Find several real hometown stock brokers or national brokerage firms and charge them with finding the growth stocks of tomorrow, the Nike's, Alphabets, Microsofts. In '73-75 major brand name stocks could be had for $3-5 a share, and there were no tech stocks back then, except maybe defense companies. Held until 2000-2010 they were $200. Viacom comes to mind. Tell the broker that's what you want. Pick a couple real losers, and ask if these would be good - I'm thinking Palantir and Sofi Holdings. If they don't reject those two outright, take your money and run elsewhere.
I'd buy income ETF's - Divided Achievers, Super Dividend, Covered Call Writing - and DRIP with them. In 7-10 years they'll be yielding 15% based on the initial investment. Great ROTH strategy.

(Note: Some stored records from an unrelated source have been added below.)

(* ===== verification/Authorization.v ===== *)
(** * Package identity: the fleet's authorization decisions

    [src/dns/internal/identity/authorization.go].  The decision document is read
    token by token, as the closed object that the contract names; a decision is
    used only for the request that it answers, in the five seconds it is valid.
    The random source, the HTTP client and the clock are operations on the state
    of the world outside. *)

From S2P Require Export Identity JsonText JsonFuel GoTime.
From Stdlib Require Import String.
#[local] Open Scope Z_scope.
#[local] Abbreviation length := List.length.

(** ** The document *)

Definition DecisionVersion : string := "0.5.0-draft.1".
Definition decisionPath : string := "/api/v1/workloads/authorize-dns".

(** [decisionTimestamp], the pattern
    [\d{4}-\d{2}-\d{2}T\d{2}:[0-5]\d:[0-5]\d(?:\.\d{1,6})?Z] of a whole text. *)
Definition is_sexagesimal (c : ascii) : bool := (48 <=? code c) && (code c <=? 53).

Fixpoint match_all (pattern : list (ascii -> bool)) (s : string) : option string :=
  match pattern, s with
  | [], _ => Some s
  | p :: pattern', String c s' => if p c then match_all pattern' s' else None
  | _, EmptyString => None
  end.

Definition timestamp_pattern : list (ascii -> bool) :=
  let d := is_digit in let x := is_sexagesimal in let dash := Ascii.eqb "-" in
  [d; d; d; d; dash; d; d; dash; d; d; Ascii.eqb "T"; d; d; Ascii.eqb ":"; x; d; Ascii.eqb ":"; x; d].

Definition decisionTimestamp (s : string) : bool :=
  match match_all timestamp_pattern s with
  | Some (String "." rest) =>
      let '(digits, z) := span is_digit rest in
      (1 <=? String.length digits)%nat && (String.length digits <=? 6)%nat && (z =? "Z")%string
  | Some rest => (rest =? "Z")%string
  | None => false
  end.

Record authorizationDecision : Type := {
  Contract : string;
  ContractVersion : string;
  RequestID : string;
  SPIFFEID : string;
  LogicalDeviceID : string;
  InstanceID : string;
  DNSDeviceID : string;
  DecisionHostname : string;
  Permission : string;
  CheckedAt : string;
  ExpiresAt : string;
}.

Definition zero_decision : authorizationDecision :=
  Build_authorizationDecision "" "" "" "" "" "" "" "" "" "" "".

Definition decision_names : list string :=
  ["contract"; "contract_version"; "request_id"; "spiffe_id"; "logical_device_id"; "instance_id";
   "dns_device_id"; "hostname"; "permission"; "checked_at"; "expires_at"]%string.

(** The struct tags. *)
Definition decision_fields : fields authorizationDecision :=
  [("contract"%string, fun j p => let 'Build_authorizationDecision a b c d e f g h i k l := p in
      (fun v => Build_authorizationDecision v b c d e f g h i k l) <$> decode_string j a);
   ("contract_version"%string, fun j p => let 'Build_authorizationDecision a b c d e f g h i k l := p in
      (fun v => Build_authorizationDecision a v c d e f g h i k l) <$> decode_string j b);
   ("request_id"%string, fun j p => let 'Build_authorizationDecision a b c d e f g h i k l := p in
      (fun v => Build_authorizationDecision a b v d e f g h i k l) <$> decode_string j c);
   ("spiffe_id"%string, fun j p => let 'Build_authorizationDecision a b c d e f g h i k l := p in
      (fun v => Build_authorizationDecision a b c v e f g h i k l) <$> decode_string j d);
   ("logical_device_id"%string, fun j p => let 'Build_authorizationDecision a b c d e f g h i k l := p in
      (fun v => Build_authorizationDecision a b c d v f g h i k l) <$> decode_string j e);
   ("instance_id"%string, fun j p => let 'Build_authorizationDecision a b c d e f g h i k l := p in
      (fun v => Build_authorizationDecision a b c d e v g h i k l) <$> decode_string j f);
   ("dns_device_id"%string, fun j p => let 'Build_authorizationDecision a b c d e f g h i k l := p in
      (fun v => Build_authorizationDecision a b c d e f v h i k l) <$> decode_string j g);
   ("hostname"%string, fun j p => let 'Build_authorizationDecision a b c d e f g h i k l := p in
      (fun v => Build_authorizationDecision a b c d e f g v i k l) <$> decode_string j h);
   ("permission"%string, fun j p => let 'Build_authorizationDecision a b c d e f g h i k l := p in
      (fun v => Build_authorizationDecision a b c d e f g h v k l) <$> decode_string j i);
   ("checked_at"%string, fun j p => let 'Build_authorizationDecision a b c d e f g h i k l := p in
      (fun v => Build_authorizationDecision a b c d e f g h i v l) <$> decode_string j k);
   ("expires_at"%string, fun j p => let 'Build_authorizationDecision a b c d e f g h i k l := p in
      (fun v => Build_authorizationDecision a b c d e f g h i k v) <$> decode_string j l)].

(** ** Reading its tokens *)

(** [decoder.More]: neither the end of the text nor a closing delimiter next. *)
Definition More (s : string) : bool :=
  match skip_ws s with
  | EmptyString => false
  | String c _ => negb (Ascii.eqb c "]" || Ascii.eqb c "}")
  end.

(** [decoder.Token] for a delimiter. *)
Definition delim_token (delim : ascii) (s : string) : option string :=
  match skip_ws s with
  | String c rest => if Ascii.eqb c delim then Some rest else None
  | EmptyString => None
  end.

(** [decoder.Token] inside an object, where a key comes: the first one, or one
    after a comma. *)
Definition key_token (first : bool) (s : string) : option (string * string) :=
  s ← (if first then Some s else delim_token "," s);
  s ← delim_token dquote s;
  unquote s.

(** [decoder.Decode(&value)] of a member's value, into a string. *)
Definition value_token (s : string) : option (string * string) :=
  s ← delim_token ":" s;
  '(j, s) ← DecodeNext s;
  v ← decode_string j "";
  Some (v, s).

(** The loop: the fields still missing, and the text after the last value.  A
    round takes a field that was missing, so eleven of them are enough. *)
Fixpoint decode_members (fuel : nat) (first : bool) (missing : list string) (s : string)
    : option (list string * string) :=
  if negb (More s) then Some (missing, s) else
  match fuel with
  | O => None
  | S n =>
      '(key, s) ← key_token first s;
      if negb (bool_decide (key ∈ missing)) then None else
      '(_, s) ← value_token s;
      decode_members n false (List.filter (fun name => negb (name =? key)%string) missing) s
  end.

Definition decodeDecision (data : string) : option authorizationDecision :=
  s ← delim_token "{" data;
  '(missing, s) ← decode_members (length decision_names) true decision_names s;
  s ← delim_token "}" s;
  match missing with
  | _ :: _ => None
  | [] =>
      if negb (skip_ws s =? "")%string then None else
      match Unmarshal decision_fields zero_decision data with
      | (decision, true) => Some decision
      | (_, false) => None
      end
  end.

(** ** Asking *)

(** [t.Sub(u)] saturates. *)
Definition Sub (t u : time) : duration := Z.max (- 2 ^ 63) (Z.min (2 ^ 63 - 1) (t - u)).

(** What the authorizer reads of an HTTP response; [None] when reading its body
    fails. *)
Record HttpReply : Type := { reply_StatusCode : Z; reply_Body : option string }.

Record FleetAuthorizer : Type := { fa_endpoint : string; fa_zone : string }.

Section fleet.
Context {World : Type}.
Context (RandRead : World -> option (list Z) * World).
Context (Post : string -> string -> World -> result string HttpReply * World).
Context (Now : World -> time).

(** The URL of the service, as [url.Parse] splits it, and its text with another
    path. *)
Context {Url : Type} (url_parse : string -> option Url) (url_Scheme url_Host url_Path url_RawQuery url_Fragment : Url -> string)
  (url_HasUser url_ForceQuery : Url -> bool) (url_with_path : Url -> string -> string).

Definition NewFleetAuthorizer (client : result string unit) (endpoint zone : string)
    : result string FleetAuthorizer :=
  match client with
  | Err e => Err e
  | Ok _ =>
      let refused := Err "fleet authorization URL must be an HTTPS origin without path, query, or userinfo"%string in
      match url_parse endpoint with
      | None => refused
      | Some u =>
          if negb (url_Scheme u =? "https")%string || (url_Host u =? "")%string || url_HasUser u
             || negb (url_RawQuery u =? "")%string || url_ForceQuery u || negb (url_Fragment u =? "")%string
             || (negb (url_Path u =? "")%string && negb (url_Path u =? "/")%string)
          then refused else
          let zone := TrimSuffix (ToLower zone) "." in
          if negb (ValidTrustDomain zone) then Err "invalid DNS zone"%string else
          Ok {| fa_endpoint := url_with_path u decisionPath; fa_zone := zone |}
      end
  end.

Definition decision_request (id : SpiffeID) (requestID : string) : string :=
  print (JObj [("spiffe_id"%string, JStr (id_String id)); ("request_id"%string, JStr requestID)]).

(** The condition under which a decision is refused. *)
Definition decision_refused (f : FleetAuthorizer) (id : SpiffeID) (logical instance requestID : string)
    (now : time) (decision : authorizationDecision) : bool :=
  negb (Contract decision =? "DNSWorkloadAuthorization")%string
  || negb (ContractVersion decision =? DecisionVersion)%string
  || negb (RequestID decision =? requestID)%string
  || negb (SPIFFEID decision =? id_String id)%string
  || negb (LogicalDeviceID decision =? logical)%string
  || negb (InstanceID decision =? instance)%string
  || negb (Permission decision =? "dns:update")%string
  || negb (deviceIDPattern (DNSDeviceID decision))
  || negb (DecisionHostname decision =? "pi-" +:+ DNSDeviceID decision +:+ "." +:+ fa_zone f)%string
  || (253 <? String.length (DecisionHostname decision))%nat
  || (63 <? String.length ("pi-" +:+ DNSDeviceID decision))%nat
  || match ParseRFC3339 (CheckedAt decision), ParseRFC3339 (ExpiresAt decision) with
     | Some checked, Some expires =>
         negb (decisionTimestamp (CheckedAt decision)) || negb (decisionTimestamp (ExpiresAt decision))
         || After checked now || negb (Before now expires)
         || negb (Sub expires checked =? 5 * second)
     | _, _ => true
     end.

Definition AuthorizeDNS (f : FleetAuthorizer) (id : SpiffeID) (w : World)
    : result IdentityError Device * World :=
  match WorkloadComponents id with
  | Err _ => (Err ErrDenied, w)
  | Ok (logical, instance) =>
  if negb (HasSuffix (id_Path id) "/workload/dns-updater") then (Err ErrDenied, w) else
  match RandRead w with
  | (None, w) => (Err ErrUnavailable, w)
  | (Some nonce, w) =>
  let requestID := hex_encode nonce in
  match Post (fa_endpoint f) (decision_request id requestID) w with
  | (Err _, w) => (Err ErrUnavailable, w)
  | (Ok response, w) =>
  if reply_StatusCode response =? 403 then (Err ErrDenied, w) else
  if negb (reply_StatusCode response =? 200) then (Err ErrUnavailable, w) else
  match String.substring 0 (Z.to_nat 16385) <$> reply_Body response with
  | None => (Err ErrUnavailable, w)
  | Some body =>
  if (Z.to_nat 16384 <? String.length body)%nat then (Err ErrUnavailable, w) else
  match decodeDecision body with
  | None => (Err ErrUnavailable, w)
  | Some decision =>
      if decision_refused f id logical instance requestID (Now w) decision then (Err ErrUnavailable, w)
      else (Ok {| ID := DNSDeviceID decision; DeviceHostname := DecisionHostname decision |}, w)
  end end end end end.
End fleet.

I would not ignore diversification. China, India, Eastern Europe will all recover someday. A little indexing opportunity there too.
Always buy quality when it's beaten up and cheap. Find the growth inside the hype. There are themes that work over time. The last 500 years? Transportation, from Columbus to steamship to coal and railroads and airplanes. The last 2000? Energy. Somebody made a bundle on olive oil in ancient Rome. Globalism? Logistics. The movement of goods. For that reason I like UBER. They're not just taxis and take out. And there will be microchips in everything. Intel, Micron, and a dozen others.
But when you're young, you don't want to listen to the old generation. So few will succeed.